→ **Dataset**
Lemma calls_are_scoped_to_caller_and_subject_witness :
  exists parsed evs,
    followupSchema_safeParse (Scenario.found_world "biology.pdf" "1-2")
      (Scenario.body Scenario.question "thread-1" []) = Some parsed
    /\ snd (handleQaFollowup (Scenario.found_world "biology.pdf" "1-2")
              Scenario.user (Scenario.body Scenario.question "thread-1" []) [])
       = [] ++ SelectSubject (Body.subject_id parsed) Scenario.user :: evs
    /\ List.length evs = 3
    /\ Forall (scoped Scenario.user parsed) evs.
Proof.
  destruct (@calls_are_scoped_to_caller_and_subject
              (Scenario.found_world "biology.pdf" "1-2") Scenario.user
              _ (Scenario.body Scenario.question "thread-1" []) [] eq_refl)
    as [evs [S [F _]]].
  eexists; exists evs; split; [reflexivity|].
  split; [exact S|]; split; [|exact F].
  vm_compute in S; now inversion S.
Defined.

(** X9. When the validation rejects the body, or the subject lookup throws,
    replies with an error or gives no row, the handler throws, and it has
    called nothing but, after a passed validation, that lookup. *)
Theorem unowned_subject_stops_the_request w userId body log :
  (forall parsed, followupSchema_safeParse w body = Some parsed ->
                  ~ subject_owned w userId parsed) ->
  exists e,
    handleQaFollowup w userId body log = (Thrown e, log)
    \/ exists subject_id,
        handleQaFollowup w userId body log
        = (Thrown e, log ++ [SelectSubject subject_id userId]).
Proof.
  intros N; unfold handleQaFollowup, loadRequest.
  destruct (followupSchema_safeParse w body) as [parsed|] eqn:V.
  - specialize (N parsed eq_refl); unfold subject_owned in N.
    unfold bind at 1 2, call.
    destruct (select_subject w (Body.subject_id parsed) userId)
      as [reply|e] eqn:Q.
    + destruct reply as [d er]; simpl.
      destruct er as [message|]; [|destruct d as [subject|]];
        try (exists SubjectNotFound; right; eexists; reflexivity).
      contradiction N; now exists subject.
    + exists e; right; eexists; reflexivity.
  - exists ValidationError; now left.
Qed.

Lemma unowned_subject_stops_the_request_witness :
  let w := mkWorld Scenario.uuid_format
             (fun _ _ => Returned (mkReply None (Some "no rows")))
             (fun _ _ _ => Returned (mkReply (Some [Scenario.c1]) None))
             (fun _ => Returned [1])
             (fun _ _ _ _ => Returned (mkReply (Some [Scenario.c1]) None))
             (fun _ _ => Returned (Some "{}"))
             (fun _ => None) in
  handleQaFollowup w Scenario.user
                   (Scenario.body Scenario.question "thread-1" []) []
  = (Thrown SubjectNotFound,
     [SelectSubject "0f8fad5b-d9cb-469f-a165-70867728950e" Scenario.user]).
Proof.
  intros w.
  destruct (@unowned_subject_stops_the_request w Scenario.user
              (Scenario.body Scenario.question "thread-1" []) [])
    as [e [H|[s H]]].
  - intros parsed V [subject S]; discriminate.
  - vm_compute in H; discriminate.
  - vm_compute; reflexivity.
Defined.

(* ================================================================= *)
(** ** The validation of the body *)

Lemma z_array_items {A} (item : value -> option A) items l :
  z_array item items = Some l ->
  Forall2 (fun v a => item v = Some a) items l.
Proof.
  revert l; induction items as [|v items IH]; intros l; simpl.
  - intros H; inversion H; constructor.
  - destruct (item v) as [a|] eqn:E; [|discriminate].
    destruct (z_array item items) as [r|]; [|discriminate].
    intros H; inversion H; constructor; auto.
Qed.

Lemma z_uuid_some w v s :
  z_uuid w v = Some s -> v = VStr s /\ is_uuid w s = true.
Proof.
  destruct v; simpl; try discriminate.
  destruct (is_uuid w s0) eqn:U; [|discriminate].
  intros H; inversion H; subst; auto.
Qed.

Lemma z_string_min1_some v s :
  z_string_min1 v = Some s -> v = VStr s /\ s <> "".
Proof.
  destruct v; unfold z_string_min1; try discriminate.
  destruct (1 <=? String.length s0) eqn:L; [|discriminate].
  intros H; inversion H; subst; split; [reflexivity|].
  intros Z; rewrite Z in L; discriminate.
Qed.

→ **What needs to be done**
Extract from the material all lines containing the string "simpl".

→ **Exercise solution**
    + destruct reply as [d er]; simpl.
  revert l; induction items as [|v items IH]; intros l; simpl.
  destruct v; simpl; try discriminate.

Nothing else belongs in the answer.